→ **Activity**:
Below this line is the material. Write out only its lines from the one containing "destruct (decide (cur" through the one containing "apply fits_fit; [done|].", both kept, exactly.

→ **Material for this task**:
◆ ◆ ◆ ◆ ◆

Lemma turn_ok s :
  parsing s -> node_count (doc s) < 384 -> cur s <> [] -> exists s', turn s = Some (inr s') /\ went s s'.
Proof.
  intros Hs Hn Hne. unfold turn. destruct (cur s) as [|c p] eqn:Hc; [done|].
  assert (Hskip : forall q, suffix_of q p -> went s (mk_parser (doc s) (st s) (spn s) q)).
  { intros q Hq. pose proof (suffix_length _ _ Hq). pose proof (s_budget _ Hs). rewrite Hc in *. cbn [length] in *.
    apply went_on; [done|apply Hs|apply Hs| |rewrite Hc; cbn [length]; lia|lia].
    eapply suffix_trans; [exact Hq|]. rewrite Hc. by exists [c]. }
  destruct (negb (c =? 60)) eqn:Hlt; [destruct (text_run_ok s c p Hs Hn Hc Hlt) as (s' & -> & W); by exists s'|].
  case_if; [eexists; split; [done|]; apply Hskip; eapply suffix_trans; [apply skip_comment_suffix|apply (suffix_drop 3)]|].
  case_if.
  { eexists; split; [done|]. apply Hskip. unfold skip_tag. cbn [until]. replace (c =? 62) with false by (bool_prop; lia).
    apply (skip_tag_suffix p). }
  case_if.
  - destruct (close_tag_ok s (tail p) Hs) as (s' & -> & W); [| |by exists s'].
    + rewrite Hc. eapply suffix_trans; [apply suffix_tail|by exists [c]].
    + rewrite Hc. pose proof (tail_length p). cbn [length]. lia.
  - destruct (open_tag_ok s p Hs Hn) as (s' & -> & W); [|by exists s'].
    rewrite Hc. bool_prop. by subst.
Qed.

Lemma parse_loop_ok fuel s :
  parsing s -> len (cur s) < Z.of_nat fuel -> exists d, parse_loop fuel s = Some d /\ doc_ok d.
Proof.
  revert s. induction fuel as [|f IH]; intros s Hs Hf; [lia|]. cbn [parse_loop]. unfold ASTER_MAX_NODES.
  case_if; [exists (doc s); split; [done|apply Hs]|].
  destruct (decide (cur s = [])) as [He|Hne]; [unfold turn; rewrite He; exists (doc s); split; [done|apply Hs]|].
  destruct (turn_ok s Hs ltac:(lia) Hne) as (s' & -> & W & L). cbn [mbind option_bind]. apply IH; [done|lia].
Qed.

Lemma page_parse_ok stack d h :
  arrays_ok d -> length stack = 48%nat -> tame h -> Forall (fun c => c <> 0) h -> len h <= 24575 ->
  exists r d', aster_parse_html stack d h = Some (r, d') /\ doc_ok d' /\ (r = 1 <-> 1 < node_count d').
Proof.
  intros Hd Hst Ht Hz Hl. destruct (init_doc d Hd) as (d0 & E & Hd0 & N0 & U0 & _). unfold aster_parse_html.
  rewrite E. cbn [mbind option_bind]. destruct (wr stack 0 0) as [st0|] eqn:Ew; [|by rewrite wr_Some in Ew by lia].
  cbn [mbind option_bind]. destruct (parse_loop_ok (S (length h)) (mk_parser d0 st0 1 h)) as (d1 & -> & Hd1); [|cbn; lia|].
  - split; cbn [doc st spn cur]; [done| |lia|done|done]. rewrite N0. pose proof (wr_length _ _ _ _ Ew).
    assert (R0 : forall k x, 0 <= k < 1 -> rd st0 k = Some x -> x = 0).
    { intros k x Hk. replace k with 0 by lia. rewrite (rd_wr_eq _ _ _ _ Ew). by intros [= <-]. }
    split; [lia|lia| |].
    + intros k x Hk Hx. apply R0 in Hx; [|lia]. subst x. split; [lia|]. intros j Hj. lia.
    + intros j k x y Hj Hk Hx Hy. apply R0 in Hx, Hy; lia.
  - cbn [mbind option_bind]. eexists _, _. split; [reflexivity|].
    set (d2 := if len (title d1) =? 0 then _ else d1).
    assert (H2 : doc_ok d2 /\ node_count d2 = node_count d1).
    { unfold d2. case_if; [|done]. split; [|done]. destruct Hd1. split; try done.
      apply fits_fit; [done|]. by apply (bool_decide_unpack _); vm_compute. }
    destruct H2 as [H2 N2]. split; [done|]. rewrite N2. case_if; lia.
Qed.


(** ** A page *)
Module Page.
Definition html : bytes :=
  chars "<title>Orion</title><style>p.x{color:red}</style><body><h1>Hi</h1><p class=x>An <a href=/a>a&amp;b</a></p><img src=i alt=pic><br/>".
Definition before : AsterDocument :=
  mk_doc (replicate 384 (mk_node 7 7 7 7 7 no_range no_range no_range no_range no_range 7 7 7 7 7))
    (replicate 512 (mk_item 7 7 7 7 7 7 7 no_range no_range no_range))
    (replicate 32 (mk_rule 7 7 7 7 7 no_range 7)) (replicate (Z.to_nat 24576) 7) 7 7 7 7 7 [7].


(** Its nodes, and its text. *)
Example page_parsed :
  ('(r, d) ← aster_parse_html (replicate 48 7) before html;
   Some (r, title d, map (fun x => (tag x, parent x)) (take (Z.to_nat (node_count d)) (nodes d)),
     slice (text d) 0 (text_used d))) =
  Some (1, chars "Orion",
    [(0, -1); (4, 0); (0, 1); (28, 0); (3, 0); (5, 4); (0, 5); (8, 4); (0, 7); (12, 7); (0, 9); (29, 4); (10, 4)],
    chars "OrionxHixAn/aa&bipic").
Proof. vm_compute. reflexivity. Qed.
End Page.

◆ ◆ ◆ ◆ ◆

→ **Answer section**:
  destruct (decide (cur s = [])) as [He|Hne]; [unfold turn; rewrite He; exists (doc s); split; [done|apply Hs]|].
  destruct (turn_ok s Hs ltac:(lia) Hne) as (s' & -> & W & L). cbn [mbind option_bind]. apply IH; [done|lia].
Qed.

Lemma page_parse_ok stack d h :
  arrays_ok d -> length stack = 48%nat -> tame h -> Forall (fun c => c <> 0) h -> len h <= 24575 ->
  exists r d', aster_parse_html stack d h = Some (r, d') /\ doc_ok d' /\ (r = 1 <-> 1 < node_count d').
Proof.
  intros Hd Hst Ht Hz Hl. destruct (init_doc d Hd) as (d0 & E & Hd0 & N0 & U0 & _). unfold aster_parse_html.
  rewrite E. cbn [mbind option_bind]. destruct (wr stack 0 0) as [st0|] eqn:Ew; [|by rewrite wr_Some in Ew by lia].
  cbn [mbind option_bind]. destruct (parse_loop_ok (S (length h)) (mk_parser d0 st0 1 h)) as (d1 & -> & Hd1); [|cbn; lia|].
  - split; cbn [doc st spn cur]; [done| |lia|done|done]. rewrite N0. pose proof (wr_length _ _ _ _ Ew).
    assert (R0 : forall k x, 0 <= k < 1 -> rd st0 k = Some x -> x = 0).
    { intros k x Hk. replace k with 0 by lia. rewrite (rd_wr_eq _ _ _ _ Ew). by intros [= <-]. }
    split; [lia|lia| |].
    + intros k x Hk Hx. apply R0 in Hx; [|lia]. subst x. split; [lia|]. intros j Hj. lia.
    + intros j k x y Hj Hk Hx Hy. apply R0 in Hx, Hy; lia.
  - cbn [mbind option_bind]. eexists _, _. split; [reflexivity|].
    set (d2 := if len (title d1) =? 0 then _ else d1).
    assert (H2 : doc_ok d2 /\ node_count d2 = node_count d1).
    { unfold d2. case_if; [|done]. split; [|done]. destruct Hd1. split; try done.
      apply fits_fit; [done|]. by apply (bool_decide_unpack _); vm_compute. }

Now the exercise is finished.